Despite significant progress, most apps remain oblivious to their users’ abilities. To enable apps to respond to users’ situated abilities, CREATE researchers developed the Ability-Based Design Mobile Toolkit (ABD-MT). ABD-MT integrates with an app’s user input and sensors to observe a user’s touches, gestures, physical activities, and attention at runtime to measure and model these abilities, and to adapt interfaces accordingly. 

With the goal of optimizing user interfaces to better suit users’ abilities, earlier systems attempt to create the “optimal” user interface (UI) for a specific user’s measured abilities. But instead of auto-generating UIs or building custom designs into the UI, ABD-MT lets developers code a set of rules to apply appropriate UI changes in real-time, based on observed user abilities.

Diagram of ABD-MT architecture: Observers capture and record user behaviors; Ability Modeler models and reasons about the user’s abilities; UI Adapter allows developers to specify adaptations.
ABD-MT architecture. (1) The Observers capture and record user touch, gesture, activity, and attention behaviors; (2) The Ability Modeler takes the observed user behavior, and models and reasons about the user’s abilities; (3) The UI Adapter allows developers to specify adaptations based on these abilities.

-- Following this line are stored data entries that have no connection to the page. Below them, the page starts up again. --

(** * The per-account chain orchestrator of py-evm (Helios fork)

  A shallow embedding of [evm/chains/base.py] (class [Chain]) and of
  [evm/vm/forks/helios_testnet/transactions.py]
  (class [HeliosTestnetReceiveTransaction]).

  Python integers are unbounded, so they are [Z]; [bytes] values (hashes,
  addresses, payloads) are [string]s, one character per byte; exceptions
  are values of [Exc]; a method that only reads returns a [result]; a method
  that assigns attributes of [self] or writes to the database is a function
  from the chain to a result and the chain it leaves behind, so that an
  exception raised half-way keeps what was written before it. *)

From Stdlib Require Import ZArith List String Ascii Lia.
From stdpp Require Import base gmap strings list sorting.

Open Scope Z_scope.

(** ** Exceptions and results *)

(** The exception classes the modelled code raises or lets through.
    [OtherError] stands for whatever else a ruleset (VM) may raise. *)
Inductive Exc : Type :=
| ValidationError
| HeaderNotFound
| TransactionNotFound
| VMNotFound
| CanonicalHeadNotFound
| NotEnoughTimeBetweenBlocks
| AttributeError
| TypeError
| InvalidQueueBlockState
| OtherError (tag : nat).

Inductive result (A : Type) : Type :=
| Ok (a : A)
| Raise (e : Exc).
Arguments Ok {A} a.
Arguments Raise {A} e.

Definition rbind {A B : Type} (m : result A) (k : A -> result B) : result B :=
  match m with
  | Ok a => k a
  | Raise e => Raise e
  end.

Notation "'let?' x := c 'in' k" := (rbind c (fun x => k))
  (at level 10, x name, c at level 100, k at level 200).
Notation "'let?' ' p := c 'in' k" := (rbind c (fun x => match x with p => k end))
  (at level 10, p pattern, c at level 100, k at level 200).

Definition is_ok {A : Type} (m : result A) : bool :=
  match m with Ok _ => true | Raise _ => false end.

(** ** Byte strings *)

Definition Hash32 : Type := string.
Definition Address : Type := string.
(** X21. [transcribeAudio] turns every failure of the speech client into
    its own error, and otherwise returns. The transcript it returns is
    empty exactly when the response has no result at all, or a single
    result whose first alternative has no text; two or more results,
    even silent ones, give a non-empty transcript (their texts joined by
    line breaks). *)
Theorem transcribeAudio_empty_transcript (languageCode : option string)
    (recognize : Outcome RecognizeResponse) :
  match recognize with
  | Thrown _ => transcribeAudio languageCode recognize = Thrown TranscribeFailed
  | Returned response =>
      ∃ t, transcribeAudio languageCode recognize = Returned t
           ∧ (transcript (spoken t) = EmptyString
              ↔ match results response with
                | None | Some [] => True
                | Some [r] => default EmptyString (firstTranscript r) = EmptyString
                | Some (_ :: _ :: _) => False
                end)
  end.
Proof.
  destruct recognize as [response|e]; [| reflexivity].
  eexists; split; [reflexivity |]. simpl.
  destruct (results response) as [[|r [|r' rs]]|]; simpl; try done.
  split; [| done]. intros H. by apply append_empty in H.
Qed.

(** X22. In the route, audio in which the speech client finds no result
    ends the turn with the empty-transcript error, and a failure of the
    speech client ends it with status 500; in both cases the collection
    is left as it was. *)
Theorem silent_or_failed_audio (env : TurnEnv) (req : TurnRequest)
    (σ : Store) (id : string) (s : VoiceSession)
    (recognize : Outcome RecognizeResponse)
    (Hs : σ !! id = Some s) (Hreq : turnFor req id)
    (Htr : env_transcription env = transcribeForTurn req s recognize) :
  match recognize with
  | Returned response =>
      match results response with
      | None | Some [] =>
          processAudio env req σ
          = (JsonError 400 "Could not transcribe audio", σ)
      | Some (_ :: _) => True
      end
  | Thrown _ =>
      processAudio env req σ = (JsonError 500 "Failed to process audio", σ)
  end.
Proof.
  destruct Hreq as (Hm & [au Hau] & Hid & Hne).
  unfold processAudio, processAudioTry. rewrite Hm, Hau, Hid. simpl.
  destruct id as [|c0 id0]; [done |].
  run_js. rewrite Hs. run_js. rewrite Htr.
  destruct recognize as [response|e]; simpl; [| reflexivity].
  destruct (results response) as [[|r rs]|] eqn:Hr; simpl;
    rewrite ?Hr; done.
Qed.

Lemma silent_or_failed_audio_witness :
  processAudio
    {| env_transcription :=
         transcribeForTurn (postAudio "voice_1") sampleSession
           (Returned {| results := Some [] |});
       env_customerQuery := Thrown CollaboratorFailed;
       env_model := ModelThrows;
       env_clockUser := 2000; env_clockAssistant := 3000 |}
    (postAudio "voice_1") {[ "voice_1"%string := sampleSession ]}
  = (JsonError 400 "Could not transcribe audio",
     {[ "voice_1"%string := sampleSession ]}).
Proof.
  apply (silent_or_failed_audio
           {| env_transcription :=
                transcribeForTurn (postAudio "voice_1") sampleSession
                  (Returned {| results := Some [] |});
              env_customerQuery := Thrown CollaboratorFailed;
              env_model := ModelThrows;
              env_clockUser := 2000; env_clockAssistant := 3000 |}
           (postAudio "voice_1") {[ "voice_1"%string := sampleSession ]}
           "voice_1" sampleSession (Returned {| results := Some [] |})).
  - vm_compute. reflexivity.
  - repeat split; [by eexists | discriminate].
  - reflexivity.
Defined.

Examples include UI widgets that respond to tremor, screen layouts that respond to walking and running, text editors that respond to fat fingers, and screen brightness that responds to attention switching.

Example use cases and application screenshots of the the ABD-MT, demonstrating four example user scenarios: UI widgets of a password entry interface that responds to tremor, screen layouts of a Pokemon game that responds to walking, screen layouts of message notifications that responds to running, a text editor that responds to fat fingers, and screen brightness that responds to attention-switching.
Using the Ability-Based Design Mobile Toolkit (ABD-MT), a developer can make their application aware of and responsive to a user’s abilities at runtime. Examples include UI widgets that respond to tremor, screen layouts that respond to walking and running, text editors that respond to fat fingers, and screen brightness that responds to attention switching.

The research team includes CREATE Ph.D. students Junhan (Judy) Kong and Mingyuan Zhong, and CREATE associate directors James Fogarty and Jacob O. Wobbrock. They will present their research at the MobileHCI Conference (the ACM International Conference on Mobile Human-Computer Interaction) in Melbourne Australia in early October.